Figure 1. PTP1B oxidation was required for H-RAS^V12 induced senescence.

(A) Representative photographs of IMR90 fibroblasts stained for SA β-gal activity. (B) H-RAS^V12-induced H₂O₂ production was assessed by molecular imaging using PF6-AM. (C) Levels of H₂O₂ released in the culture medium of H-RAS^V12-transformed cells were quantitated by Amplex Red. (D) Control or H-RAS^V12-induced senescent cells were subjected to the cysteinyl-labeling assay, using biotinylated IAP at pH 5.5. Biotinylated proteins were purified on streptavidin–Sepharose beads, resolved by SDS-PAGE, and visualized using anti-Biotin-HRP. (E) Proteins enriched in the cysteinyl-labeling assay were resolved by SDS-PAGE and immunoblotted using an anti-PTP1B antibody (FG6) (upper panel).
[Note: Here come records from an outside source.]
Lemma step_inv e s s' : cred_inv s → step e s s' → cred_inv s'.
Proof.
  intros Hi Hstep.
  destruct Hstep as [c s Hc Hn|c r s s' Hc Hrun|new old r s s' Hc Hu Hrun|b node i r s s' Hf Hin Hn Hu Hrun
    |i node mask r s s' Hin Hn Hcur Hrun|c s s' Hu Hrun|c s Hc|c s Hu|fs ds s Hv].
  - by apply new_cred_inv.
  - assert (c ≠ NULL) as Hcn by (intros ->; by rewrite (ci_null s Hi) in Hc).
    rewrite (alloc_blank_run c NULL s Hcn Hc) in Hrun.
    destruct (alloc_addr _ _) as [p|] eqn:Ha; simplify_eq.
    + apply with_label_inv; auto.
    + by apply no_memory_inv.
  - assert (new ≠ NULL) as Hcn by (intros ->; by rewrite (ci_null s Hi) in Hc).
    destruct (usable_cases s old Hi Hu) as [Hold _].
    destruct (usable_prepare s old Hi Hu) as (q & Hq & Hcase).
    rewrite (prepare_run new NULL old q s Hcn Hc Hold Hq Hcase) in Hrun.
    destruct (alloc_addr _ _) as [p|] eqn:Ha; simplify_eq.
    + apply with_label_inv; auto. by apply inherited_range.
    + by apply no_memory_inv.
  - destruct (exec_result s b i node r s' Hi Hf Hin Hn Hu Hrun)
      as [(_ & _ & ->)|(p & sec & k & _ & _ & Hs & ->)]; [done|].
    eapply set_label_inv; [done..|]. pose proof (ci_label s Hi p sec Hs).
    destruct (label_after_cases s b node (mp4_flags sec)) as [->|(-> & _)]; [done|by right].
  - pose proof (permission_wp i node mask s (ci_vfs s Hi) (usable_current s Hi Hcur) Hin Hn) as Hwp.
    destruct (wp_run _ _ _ _ _ _ Hwp Hrun) as [[k ->] _]. by apply no_memory_inv.
  - destruct (usable_cases s c Hi Hu) as [Hc [Hnull|(p & sec & Hp & Hpage & Hs)]].
    + rewrite (cred_free_null c s Hc Hnull) in Hrun. by simplify_eq.
    + rewrite (cred_free_run c p sec s Hc Hp Hpage Hs) in Hrun. simplify_eq.
      by apply freed_cred_inv.
  - by apply dropped_cred_inv.
  - destruct Hi as [Hptr Hinj Hown Hpage Hlab Hnull Hv]. by split.
  - destruct Hi as [Hptr Hinj Hown Hpage Hlab Hnull Hv']. by split.
Qed.

Lemma reachable_inv s : reachable s → cred_inv s.
Proof.
  intros (s0 & (Hm & Hc & Hv) & Hsteps).
  assert (cred_inv s0) as Hi.
  { split; rewrite ?Hm, ?Hc; try done; by intros. }
  clear Hm Hc Hv. induction Hsteps as [|s0 s1 s2 [e Hstep] _ IH]; [done|].
  apply IH. by eapply step_inv.
Qed.
(** ** Where labels come from *)

Lemma label_with s c p l c' :
  cred_inv s → creds s !! c = Some NULL →
  alloc_addr (n_alloc (slabs s)) (dom (mem s)) = Some p →
  cred_label (with_label c p l s) c' = if decide (c' = c) then Some l else cred_label s c'.
Proof.
  intros Hi Hc Ha. destruct (alloc_fresh _ _ _ Ha) as [Hfresh%not_elem_of_dom Hpp].
  unfold cred_label, with_label, mem. cbn. change (blocks (slabs s)) with (mem s). rewrite (lookup_insert (creds s)).
  case_decide as Hcc; [subst; rewrite decide_True by done; by rewrite lookup_insert_eq|].
  rewrite decide_False by done. destruct (creds s !! c') as [q|] eqn:Hq; [|done].
  rewrite lookup_insert_ne; [done|]. intros <-. destruct (page_not_null p Hpp).
  destruct (ci_ptr s Hi c' p Hq) as [?|[?|[_ [sec Hsec]]]]; congruence.
Qed.

Lemma label_set s c p sec l k c' :
  cred_inv s → creds s !! c = Some p → mem s !! p = Some (SEC sec) →
  cred_label (set_slabs (mkHeap (<[p := SEC (mkSec l)]> (mem s)) k) s) c' =
    if decide (c' = c) then Some l else cred_label s c'.
Proof.
  intros Hi Hc Hs. unfold cred_label, mem. cbn. change (blocks (slabs s)) with (mem s).
  case_decide; [subst; by rewrite Hc, lookup_insert_eq|].
  destruct (creds s !! c') as [q|] eqn:Hq; [|done]. rewrite lookup_insert_ne; [done|].
  intros <-. by destruct (ci_inj s Hi c c' p Hc Hq (ci_page s Hi p _ Hs)).
Qed.

Lemma label_freed s c p c' :
  cred_inv s → creds s !! c = Some p → PAGE_SIZE <= p →
  cred_label (freed_cred c p s) c' = if decide (c' = c) then None else cred_label s c'.
Proof.
  intros Hi Hc Hpp. unfold cred_label, freed_cred, set_mem, mem. cbn -[POISON]. change (blocks (slabs s)) with (mem s).
  rewrite (lookup_insert (creds s)). destruct (page_not_null p Hpp) as [_ Hpo].
  case_decide as Hcc; [subst; rewrite decide_True by done|rewrite decide_False by done].
  - rewrite lookup_delete_ne by done. destruct (mem s !! POISON) as [b|] eqn:Hb; [|done].
    apply (ci_page s Hi) in Hb. by destruct (page_not_null POISON Hb).
  - destruct (creds s !! c') as [q|] eqn:Hq; [|done]. rewrite lookup_delete_ne; [done|].
    intros <-. by destruct (ci_inj s Hi c c' p Hc Hq Hpp).
Qed.

(** A label that a credential has after an event and did not have before. *)
Definition label_source s (e : event) (c l : Z) : Prop :=
  match e with
  | AllocBlank c' => c' = c ∧ l = MP4_NO_ACCESS
  | Prepare new old => new = c ∧ l = inherited s old
  | Exec b => bprm_cred b = c ∧ l = MP4_TARGET_SID ∧
      ∃ i node, file b = Some i ∧ inodes s !! i = Some node ∧ attr_sid node = MP4_TARGET_SID
  | _ => False
  end.

Lemma step_labels e s s' c :
  cred_inv s → step e s s' →
  cred_label s' c = cred_label s c ∨
  (e = FreeCred c ∧ cred_label s' c = None) ∨
  (∃ l, cred_label s' c = Some l ∧ label_source s e c l ∧
     (cred_label s c = None ∨ l = MP4_TARGET_SID)).
Proof.
  intros Hi Hstep. pose proof (null_free s Hi) as Hnf.
  destruct Hstep as [c' s Hc Hn|c' r s s' Hc Hrun|new old r s s' Hc Hu Hrun|b node i r s s' Hf Hin Hn Hu Hrun
    |i node mask r s s' Hin Hn Hcur Hrun|c' s s' Hu Hrun|c' s Hc|c' s Hu|fs ds s Hv].
  - left. unfold cred_label. change (mem (set_creds _ s)) with (mem s). cbn. rewrite lookup_insert.
    case_decide; [subst; by rewrite Hn, Hnf|done].
  - assert (c' ≠ NULL) as Hcn by (intros ->; by rewrite (ci_null s Hi) in Hc).
    rewrite (alloc_blank_run c' NULL s Hcn Hc) in Hrun.
    destruct (alloc_addr _ _) as [p|] eqn:Ha; simplify_eq; [|by left].
    rewrite (label_with s c' p _ c Hi Hc Ha). case_decide; [subst|by left].
    right; right. eexists. split_and!; [done|done|left]. unfold cred_label. by rewrite Hc, Hnf.
  - assert (new ≠ NULL) as Hcn by (intros ->; by rewrite (ci_null s Hi) in Hc).
    destruct (usable_cases s old Hi Hu) as [Hold _].
    destruct (usable_prepare s old Hi Hu) as (q & Hq & Hcase).
    rewrite (prepare_run new NULL old q s Hcn Hc Hold Hq Hcase) in Hrun.
    destruct (alloc_addr _ _) as [p|] eqn:Ha; simplify_eq; [|by left].
    rewrite (label_with s new p _ c Hi Hc Ha). case_decide; [subst|by left].
    right; right. eexists. split_and!; [done|done|left]. unfold cred_label. by rewrite Hc, Hnf.
  - destruct (exec_result s b i node r s' Hi Hf Hin Hn Hu Hrun)
      as [(_ & _ & ->)|(p & sec & k & _ & Hp & Hs & ->)]; [by left|].
    rewrite (label_set s _ p sec _ k c Hi Hp Hs). case_decide; [subst|by left].
    destruct (label_after_cases s b node (mp4_flags sec)) as [->|(-> & _ & Ht & _)].
    + left. unfold cred_label. by rewrite Hp, Hs.
    + right; right. eexists. split_and!; [done| |by right]. split_and!; [done..|].
      by exists i, node.
  - left. pose proof (permission_wp i node mask s (ci_vfs s Hi) (usable_current s Hi Hcur) Hin Hn) as Hwp.
    by destruct (wp_run _ _ _ _ _ _ Hwp Hrun) as [[k ->] _].
  - destruct (usable_cases s c' Hi Hu) as [Hc [Hnull|(p & sec & Hp & Hpage & Hs)]].
    + rewrite (cred_free_null c' s Hc Hnull) in Hrun. simplify_eq. by left.
    + rewrite (cred_free_run c' p sec s Hc Hp Hpage Hs) in Hrun. simplify_eq.
      rewrite (label_freed s c' p c Hi Hp Hpage). case_decide; [subst|by left].
      by right; left.
  - left. unfold cred_label. change (mem (set_creds _ s)) with (mem s). cbn. rewrite lookup_delete. case_decide; [subst|done].
    destruct Hc as [-> | ->]; [by rewrite Hnf|].
    destruct (mem s !! POISON) as [b|] eqn:Hb; [|done].
    apply (ci_page s Hi) in Hb. by destruct (page_not_null POISON Hb).
  - by left.
  - by left.
Qed.

(** C12: In every reachable state each credential owns its label: a security
    pointer is NULL, the poison of a freed credential, or the address of a
    label that no other credential points to; every label has its credential,
    so none is leaked; and labels are only NO_ACCESS or the target's. *)
Theorem labels_owned s :
  reachable s →
  (∀ c p, creds s !! c = Some p →
     p = NULL ∨ p = POISON ∨ ∃ sec, mem s !! p = Some (SEC sec) ∧
       ∀ c', creds s !! c' = Some p → c' = c) ∧
  (∀ p sec, mem s !! p = Some (SEC sec) →
     (∃ c, creds s !! c = Some p) ∧
     (mp4_flags sec = MP4_NO_ACCESS ∨ mp4_flags sec = MP4_TARGET_SID)).
Proof.
  intros Hi%reachable_inv. split.
  - intros c p Hc. destruct (ci_ptr s Hi c p Hc) as [?|[?|[Hp [sec Hs]]]]; [by left|by right; left|].
    right; right. exists sec. split; [done|]. intros c' Hc'. by apply (ci_inj s Hi c' c p).
  - intros p sec Hs. split; [by eapply (ci_owner s Hi)|by eapply (ci_label s Hi)].
Qed.

(** The confined label is never shed and never invented.  In one step a
    credential that has the target label keeps it, unless it is freed; and a
    credential that has the label after a step without having it before either
    executed a target-labelled file or was prepared from one that had it. *)
Theorem target_label_flow e s s' c :
  reachable s → step e s s' →
  (cred_label s c = Some MP4_TARGET_SID → e ≠ FreeCred c →
     cred_label s' c = Some MP4_TARGET_SID) ∧
  (cred_label s' c = Some MP4_TARGET_SID → cred_label s c ≠ Some MP4_TARGET_SID →
     (∃ b i node, e = Exec b ∧ bprm_cred b = c ∧ file b = Some i ∧
        inodes s !! i = Some node ∧ attr_sid node = MP4_TARGET_SID) ∨
     (∃ old, e = Prepare c old ∧ cred_label s old = Some MP4_TARGET_SID)).
Proof.
  intros Hi%reachable_inv Hstep.
  destruct (step_labels e s s' c Hi Hstep) as [Heq|[[-> Hnone]|(l & Hl & Hsrc & Hor)]].
  - rewrite Heq. split; [done|]. by intros.
  - split; [done|]. by rewrite Hnone.
  - rewrite Hl. split.
    + intros Hs _. destruct Hor; congruence.
    + intros [= ->] Hns. destruct e; simpl in Hsrc; try done.
      * by destruct Hsrc as [_ ?].
      * destruct Hsrc as [-> Hinh]. right. eexists. split; [done|].
        unfold inherited in Hinh. destruct (cred_label s old); simpl in Hinh; [congruence|done].
      * destruct Hsrc as (? & _ & i & node & ? & ? & ?). left. by exists b, i, node.
Qed.

(** C38: The credential hooks do not fault where the kernel calls them:
    allocation and preparation answer 0 or -ENOMEM, execution 0 or -ENOENT,
    and release succeeds. *)
Theorem cred_hooks_safe s c :
  reachable s →
  (creds s !! c = Some NULL → ∃ r s', mp4_cred_alloc_blank c s = Ok (r, s') ∧
     (r = 0 ∨ r = - ENOMEM)) ∧
  (creds s !! c = Some NULL → ∀ old, usable s old →
     ∃ r s', mp4_cred_prepare c old s = Ok (r, s') ∧
       (r = 0 ∧ cred_label s' c = Some (inherited s old) ∨ r = - ENOMEM)) ∧
  (usable s c → ∃ s', mp4_cred_free c s = Ok (tt, s') ∧ cred_label s' c = None) ∧
  (usable s c → ∀ b i node, bprm_cred b = c → file b = Some i → i ≠ NULL →
     inodes s !! i = Some node →
     ∃ r s', mp4_bprm_set_creds (Some b) s = Ok (r, s') ∧ (r = 0 ∨ r = - ENOENT)).
Proof.
  intros Hi%reachable_inv.
  assert (creds s !! c = Some NULL → c ≠ NULL) as Hcn.
  { intros Hc ->. by rewrite (ci_null s Hi) in Hc. }
  split_and!.
  - intros Hc. rewrite (alloc_blank_run c NULL s (Hcn Hc) Hc).
    destruct (alloc_addr _ _); do 2 eexists; (split; [done|]); auto.
  - intros Hc old Hu. destruct (usable_cases s old Hi Hu) as [Hold _].
    destruct (usable_prepare s old Hi Hu) as (q & Hq & Hcase).
    rewrite (prepare_run c NULL old q s (Hcn Hc) Hc Hold Hq Hcase).
    destruct (alloc_addr _ _) as [p|] eqn:Ha; do 2 eexists; (split; [done|]); [left|by right].
    split; [done|]. by rewrite (label_with s c p _ c Hi Hc Ha), decide_True.
  - intros Hu. destruct (usable_cases s c Hi Hu) as [Hc [Hnull|(p & sec & Hp & Hpage & Hs)]].
    + exists s. split; [by apply cred_free_null|]. unfold cred_label.
      by rewrite Hnull, (null_free s Hi).
    + exists (freed_cred c p s). split; [by apply (cred_free_run c p sec)|].
      by rewrite (label_freed s c p c Hi Hp Hpage), decide_True.
  - intros Hu b i node Hb Hf Hin Hn. subst c.
    destruct (usable_exec s b i node Hi Hf Hin Hn Hu) as (r & s' & Hrun). exists r, s'.
    split; [exact Hrun|].
    destruct (exec_result s b i node r s' Hi Hf Hin Hn Hu Hrun) as [(_ & -> & _)|(? & ? & ? & -> & _)];
      [by right|by left].
Qed.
Total PTP1B and H-RAS^V12 expression levels were measured by immunoblotting 5% of the lysate. (F) Control or H-RAS^V12-induced senescent cells were cultured with or without 1 mM N-acetylcysteine (NAC) for 2, 4 or 6 days, then subjected to the cysteinyl-labeling assay. Reversibly oxidized PTP1B was visualized using FG6. Total H-RAS^V12 and p21 expression levels were measured by immunoblotting 5% of the lysate. (G) Cells infected with H-RAS^V12 and PTP1B (WT) or a catalytically impaired PTP1B mutant [PTP1B (CS)] were stained for β-gal following a 2 day puromycin selection (H-RAS^V12) and 6 day hygromycin selection (PTP1B). (H) Control (white bars) or H-RAS^V12-expressing cells (black bars) were cultured in the presence or absence of the PTP1B inhibitor, MSI-1436 (20 µM). Cells were stained for β-gal activity 2 days post-puromycin selection. (I) Control (white bars) or H-RAS^V12-expressing cells (black bars) were cultured in the absence or in the presence of 1 mM NAC, 20 µM MSI-1436, or both, for a 6 day-period post-selection. In samples stained for β-gal activity, cells were counted and expressed as the percentage of senescent cells in the total population. Error bars represent SEM (n=3).